RESENHA: Chuva Negra - Masuji Ibuse

"Hiroshima não mais existia.
Mesmo assim, quem imaginaria que seu fim seria tão trágico?"


      Nascido em Kamo, província de Hiroshima, em 1898, Masuji Ibuse começou a escrever ficção em 1922. Suas obras são marcadas por uma linguagem poética e, às vezes, humorística. Entre elas se destacam "A Carpa", "A Salamandra", "Crônicas das Pequenas Ondas", "O Hotel da Estação", "O Antiquário" e, aquela que é considerada a sua obra-prima, "Chuva Negra". Publicado pela primeira vez em 1965, o romance, vencedor do Prêmio Noma, um dos principais do meio literário japonês, retrata os efeitos físicos, psicológicos e sociais causados pela bomba atômica que atingiu Hiroshima, em 1945. Inspirado em diários e testemunhos de sobreviventes reais, "Chuva Negra" se tornou uma espécie de porta-voz para toda uma geração que carrega até hoje as cicatrizes do desastre. A obra se tornou um marco não só da literatura mas também do cinema japonês, quando ganhou, em 1989, uma aclamada adaptação pelas mãos do renomado cineasta Shohei Imamura. E essa foi a minha escolha para dar continuidade ao meu projeto pessoal de conhecer mais da literatura japonesa.

      No dia 6 de agosto de 1945 uma bomba atômica lançada pela Força Aérea dos EUA atingiu Hiroshima. Três dias depois, o alvo foi Nagasaki. Estima-se que os ataques causaram a morte de mais de 200 mil pessoas, entre aquelas que morreram instantaneamente e as que pereceram no próximos meses devido a complicações causadas pela radiação. Mas e quanto aos sobreviventes? Que marcas eles carregam? Aqui nós vamos acompanhar o drama do casal Shigematsu e Shigeko, que, anos após o fim da guerra, tenta casar sua sobrinha, Yasuko, mas vê seu plano ameaçado pelos boatos de que a garota estaria envenenada pela radioatividade. O preconceito em torno daqueles que sobreviveram ao ataque é nítido e, junto ao constante medo de ver a doença se manifestar, se torna uma carga extremamente pesada para aqueles que já vivenciaram horror suficiente.

      Enquanto se dedica aos preparativos para o casamento da sobrinha, Shigematsu decide transcrever seus diários do dia em que a bomba caiu e do inferno que se seguiu. Revisitar essas memórias é extremamente doloroso, não só para Shigematsu mas também para o leitor. Uma criança tentando se alimentar no seio de um cadáver. Uma mulher transportando o corpo de seu filho no metrô. Essas são apenas algumas das tristes cenas com as quais vamos nos deparar ao longo dessa leitura. Masuji Ibuse não alivia e nos coloca bem debaixo da nuvem em forma de cogumelo. Corpos espalhados pela rua. Rostos queimados, irreconhecíveis. Moscas e vermes se fartando. Não há comunicação, não há como saber se um parente está vivo ou morto. Incêndios em toda parte. Sem lugar para enterrar os mortos, cadáveres são cremados a céu aberto. O inferno na Terra. Aquelas pessoas não sabiam, mas estavam respirando ar venenoso e pisando em solo radioativo. Dores de cabeça, febre, queda de cabelo, hemorragias, esses eram os primeiros sintomas causados por um inimigo invisível e até então desconhecido.
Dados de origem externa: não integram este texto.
(** *** Values *)

Lemma match_value_state word missed matching found i c : value_state missed = true -> value_state matching = true ->
  value_state found = true -> value_state (match_word word missed matching found i c) = true.
Proof. unfold match_word. by repeat case_match. Qed.

Lemma value_byte_ok h ch (x : exec U) : in_state s_header_value x -> value_state h = true -> h <> h_general ->
  ewp (value_byte h ch) (fun h' x' => value_state h' = true /\ in_state s_header_value x') x.
Proof.
  destruct x as [p st n m u]. intros [[(He & Hl & Hf) [o Hm]] Es] Hh Hg. cbn [x_state x_parser x_nread x_marks] in *. subst st m.
  destruct h; try discriminate Hh; try done; clear Hh Hg;
    unfold value_byte, content_length_num, content_length_digit, value_word, connection_token, set_header_state, add_flag;
    repeat match goal with |- ewp (SET_ERRNO _) _ _ => left; reflexivity | _ => estep end;
    unfold in_state; eclose;
    first [by apply match_value_state|by apply connection_value_state; repeat case_match|idtac];
    match goal with E : negb (IS_NUM ch) = false |- _ => apply negb_false_iff, digit_bound in E as Hd end;
    pose proof (more_digits _ (digit ch) 10 ltac:(lia) (proj1 Hl) ltac:(lia) ltac:(eassumption)) as Hw; unfold ULLONG_MAX in Hw; lia.
Qed.

Definition value_good (s : bytes) (v : @value_end U) : Prop :=
  match v with
  | VEnd m h x => value_state h = true /\ in_state s_header_value x
  | VStop m h ch rest x => value_state h = true /\ in_state s_header_value x /\ (CR ch || LF ch) = true /\ (length rest < length s)%nat
  | VExit x rest => parser_ok (x_parser x) /\ (length rest <= length s)%nat
  | VFailed => False
  end.
Lemma value_good_cons ch s v : value_good s v -> value_good (ch :: s) v.
Proof. destruct v; cbn [value_good length]; intuition lia. Qed.

Lemma value_loop_ok s : forall skip h n (x : exec U), value_state h = true -> in_state s_header_value x ->
  value_good s (value_loop skip h n s x).
Proof.
  induction s as [|ch s IH]; intros skip h n x Hh Hx; cbn [value_loop]; [done|].
  destruct skip as [|skip]; [|by apply value_good_cons, IH; [|apply in_state_next]].
  destruct (CR ch || LF ch) eqn:Ec; [by cbn; auto|].
  unfold require. destruct (hp_lenient (x_parser x) || IS_HEADER_CHAR ch); [cbn [eret]|split; [by left|done]].
  assert (h = h_general \/ h <> h_general) as [->|Hg] by (destruct (decide (h = h_general)); auto).
  { by apply value_good_cons, IH; [|apply in_state_next]. }
  pose proof (value_byte_ok h ch x Hx Hh Hg) as W. unfold ewp in W.
  destruct h; try done; (destruct (value_byte _ ch x) as [h' x'|c x'|]; [|by split|done]); destruct W as [W1 W2];
    by apply value_good_cons, IH; [|apply in_state_next].
Qed.

Lemma value_ok ch s (x : exec U) : in_state s_header_value x -> good s_header_value (ch :: s) (case_header_value settings (ch :: s) x).
Proof.
  intros Hx. unfold case_header_value.
  assert (value_state (hp_header_state (x_parser x)) = true) as Hf.
  { destruct Hx as [[(_ & _ & Hf) _] E]. by rewrite E in Hf. }
  pose proof (value_loop_ok (ch :: s) O _ 0 x Hf Hx) as Hv.
  destruct (value_loop O (hp_header_state (x_parser x)) 0 (ch :: s) x) as [m h x'|m h c rest x'|x' rest|]; [| |exact Hv|done].
  - destruct Hv as [Hh Hx']. unfold COUNT_HEADER_SIZE, set_header_state, update, ebind. 
    assert (in_state s_header_value (x' <| x_parser ::= fun p => p <| hp_header_state := h |> |>)) as Hx2.
    { eapply (in_state_header _ h); [exact Hx'|by right|done|apply Hx'|done|exact Hh]. }
    destruct (_ <? _); [split; [by left|cbn; lia]|]. split; [by eapply (in_state_count _ _ _ Hx2); right|cbn; lia].
  - destruct Hv as (Hh & Hx' & Hc & Hl). destruct Hx' as [[(He & Hcl & _) [o Hm]] Es].
    destruct x' as [p st n mk u]. cbn [x_state x_parser x_nread x_marks] in *. subst st mk.
    destruct (CR c); (apply at_byte_good; [|done]); cbn [marked mark_state data_state]; esolve.
Qed.

(** *** Bodies *)

Lemma last_take_drop n (s : bytes) : s <> [] -> (0 < n <= length s)%nat -> (length (drop n s) < length s)%nat.
Proof. intros Hs Hn. rewrite length_drop. lia. Qed.
Lemma to_read_bound p ch s : 0 < hp_content_length p -> (0 < to_read p (ch :: s) <= length (ch :: s))%nat /\
  Z.of_nat (to_read p (ch :: s)) <= hp_content_length p.
Proof. unfold to_read, zlen. cbn [length]. lia. Qed.
Lemma content_left l n : 0 < l < ULLONG_MAX -> 0 <= n <= l -> wrap 64 (l - n) = l - n.
Proof. unfold ULLONG_MAX. intros Hl Hn. apply wrap_small. lia. Qed.

Lemma mark_run cb p s n o (u : U) : MARK cb (MkExec p s n (set_mark cb o no_marks) u) =
  Ok tt (MkExec p s n (set_mark cb (Some (default [] o)) no_marks) u).
Proof. unfold MARK. destruct cb, o; reflexivity. Qed.

(** The outcomes of reading a piece of a body *)
Lemma body_break p st n o (u : U) k ch s first : parser_fits first st n p -> st = s_body_identity \/ st = s_body_identity_eof \/ st = s_chunk_data \/ st = s_chunk_data_almost_done ->
  first = 0 -> (0 < k)%nat ->
  good st (ch :: s) (OBreak (MkExec p st n (set_mark cb_body o no_marks) u <| x_marks ::= advance_marks (take k (ch :: s)) |>) (drop k (ch :: s))).
Proof.
  intros Hp Hst -> Hk. split; [|rewrite length_drop; cbn [length]; lia]. apply advance_inv. split; [exact Hp|].
  exists o. by destruct Hst as [->|[->|[->| ->]]].
Qed.

(** The parser after reading [k] bytes of the content *)
Definition content_read (k : nat) (p : http_parser) : http_parser :=
  p <| hp_content_length := hp_content_length p - Z.of_nat k |>.
Lemma take_run p st n o (u : U) k : 0 < hp_content_length p < ULLONG_MAX -> Z.of_nat k <= hp_content_length p ->
  (assert (body_length p) ;; MARK cb_body ;; take_content k) (MkExec p st n (set_mark cb_body o no_marks) u) =
  Ok tt (MkExec (content_read k p) st n (set_mark cb_body (Some (default [] o)) no_marks) u).
Proof.
  intros Hl Hk. unfold body_length.
  assert (negb (hp_content_length p =? 0) && negb (hp_content_length p =? ULLONG_MAX) = true) as -> by lia.
  unfold ebind at 1. cbn [assert eret]. unfold ebind. rewrite mark_run. unfold take_content, update, content_read.
  f_equal. destruct p. cbn in Hl, Hk. unfold fupd. cbn. by rewrite content_left by lia.
Qed.

Lemma body_ok ch s (x : exec U) : in_state s_body_identity x -> good s_body_identity (ch :: s) (case_body_identity settings (ch :: s) x).
Proof.
  intros [[(He & Hcl & Hf) [o Hm]] Es]. destruct x as [p st n mk u]. cbn [x_state x_parser x_nread x_marks] in *. subst st mk.
  cbn [fits] in Hf. destruct (to_read_bound p ch s ltac:(lia)) as [Hr Hr']. unfold case_body_identity. cbn [x_parser].
  set (k := to_read p (ch :: s)) in *. change (marked s_body_identity o) with (set_mark cb_body o no_marks).
  rewrite take_run by lia. cbv iota beta. cbn [x_parser]. change (hp_content_length (content_read k p)) with (hp_content_length p - Z.of_nat k).
  destruct (Z.eqb_spec (hp_content_length p - Z.of_nat k) 0) as [E|E].
  - match goal with |- good _ _ (match ?m ?x with _ => _ end) => assert (ewp m (fun _ x' => Inv 1 x' /\ (rank (x_state x') < 2)%nat) x) as W end.
    { apply ewp_bind, ewp_goto. eapply ewp_data; [done|done|reflexivity|right; eclose| |intros [] ?; eclose]. intros ?u ?p [->| ->]; eclose. }
    unfold ewp in W. destruct (_ ;; _)%exec as [[] x'|c x'|].
    + destruct W as [W1 W2]. cbn [good]. split_and!; [done|done|]. rewrite length_drop. cbn [length]. lia.
    + split; [done|]. cbn [length]. rewrite length_drop. cbn [length]. lia.
    + done.
  - apply (body_break _ _ _ _ _ _ _ _ 0); [|by left|done|lia]. split_and!; [done|cbn; lia..|]. cbn. lia.
Qed.

Lemma eof_ok ch s (x : exec U) : in_state s_body_identity_eof x -> good s_body_identity_eof (ch :: s) (case_body_identity_eof (ch :: s) x).
Proof.
  intros [[Hp [o Hm]] Es]. destruct x as [p st n mk u]. cbn [x_state x_parser x_nread x_marks] in *. subst st mk.
  unfold case_body_identity_eof. change (marked s_body_identity_eof o) with (set_mark cb_body o no_marks). rewrite mark_run.
  split; [|cbn; lia]. apply advance_inv. split; [exact Hp|]. by eexists.
Qed.

Lemma ebind_ok {A B} (m : E U A) (k : A -> E U B) x a x' : m x = Ok a x' -> ebind m k x = k a x'.
Proof. unfold ebind. by intros ->. Qed.
Lemma ebind_assoc {A B C} (m : E U A) (k : A -> E U B) (h : B -> E U C) x :
  ebind m (fun a => ebind (k a) h) x = ebind (ebind m k) h x.
Proof. unfold ebind. by destruct (m x). Qed.

Lemma chunk_data_ok ch s (x : exec U) : in_state s_chunk_data x -> good s_chunk_data (ch :: s) (case_chunk_data (ch :: s) x).
Proof.
  intros [[(He & Hcl & Hf) [o Hm]] Es]. destruct x as [p st n mk u]. cbn [x_state x_parser x_nread x_marks] in *. subst st mk.
  cbn [fits] in Hf. destruct Hf as [Hc Hf]. destruct (to_read_bound p ch s ltac:(lia)) as [Hr Hr']. unfold case_chunk_data. cbn [x_parser].
  set (k := to_read p (ch :: s)) in *. change (marked s_chunk_data o) with (set_mark cb_body o no_marks).
  erewrite (ebind_ok chunked); [|unfold chunked, ebind, parser; cbn [x_parser]; by rewrite Hc]. cbv beta.
  unfold ebind at 1. pose proof (take_run p s_chunk_data n o u k Hf Hr') as Ht. unfold ebind in Ht at 1.
  destruct (assert (body_length p) _) as [a x1|c x1|]; [|discriminate Ht..]. cbv beta iota in Ht |- *.
  rewrite ebind_assoc. rewrite (ebind_ok _ _ _ _ _ Ht). unfold ebind, parser. cbn [x_parser].
  change (hp_content_length (content_read k p)) with (hp_content_length p - Z.of_nat k).
  destruct (Z.eqb_spec (hp_content_length p - Z.of_nat k) 0) as [E|E].
  - apply (body_break _ _ _ _ _ _ _ _ 0); [|by auto|done|lia]. split_and!; [done|cbn; lia..|]. cbn -[has_flag]. split; [exact Hc|lia].
  - apply (body_break _ _ _ _ _ _ _ _ 0); [|by auto|done|lia]. split_and!; [done|cbn; lia..|]. cbn -[has_flag]. split; [exact Hc|lia].
Qed.

(** ** The whole parser *)

Lemma case_ok len ch rest (x : exec U) : Inv 1 x -> good (x_state x) (ch :: rest) (case settings len ch rest x).
Proof.
  intros HI. unfold case. assert (in_state (x_state x) x) as Hx by done. destruct (by_byte (x_state x)) eqn:Hb.
  - pose proof (byte_ok _ ch x Hb eq_refl HI) as W. destruct (x_state x); try discriminate Hb; (apply at_byte_good; [exact W|cbn; lia]).
  - destruct (x_state x); try discriminate Hb; [by apply field_ok|by apply value_ok|by apply chunk_data_ok|by apply body_ok|by apply eof_ok].
Qed.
"Nunca poderíamos imaginar existir no mundo uma bomba tão terrível,
da qual nunca ouvíramos falar nem havíamos visto."

      Nem preciso dizer o quanto essa leitura foi indigesta. O tema já é pesado por si e, com a melancolia e a frieza da literatura japonesa, ganhou ares ainda mais pesados. A narrativa em forma de diários dá o toque final e, apesar de deixar a leitura mais lenta, também a torna mais crua e verossímil, nos colocando na pele dos sobreviventes. Mas o que mais dói é saber que, apesar de ser uma obra de ficção, a "Chuva Negra" retrata a realidade por trás de um dos episódios mais nefastos da história da humanidade. Um livro pra ser lido aos poucos e com cuidado. Confesso que em alguns momentos me senti sufocado durante a leitura e me vi forçado a fazer algumas pausas. Essa não é uma leitura agradável, porém acontecimentos como esse não devem cair no esquecimento. É importante lembrar para que a história não se repita.


"No entanto, eu não deseja morrer ali, daquela doença.
Comecei a desejar morrer em um outro lugar, de uma enfermidade que eu compreendesse."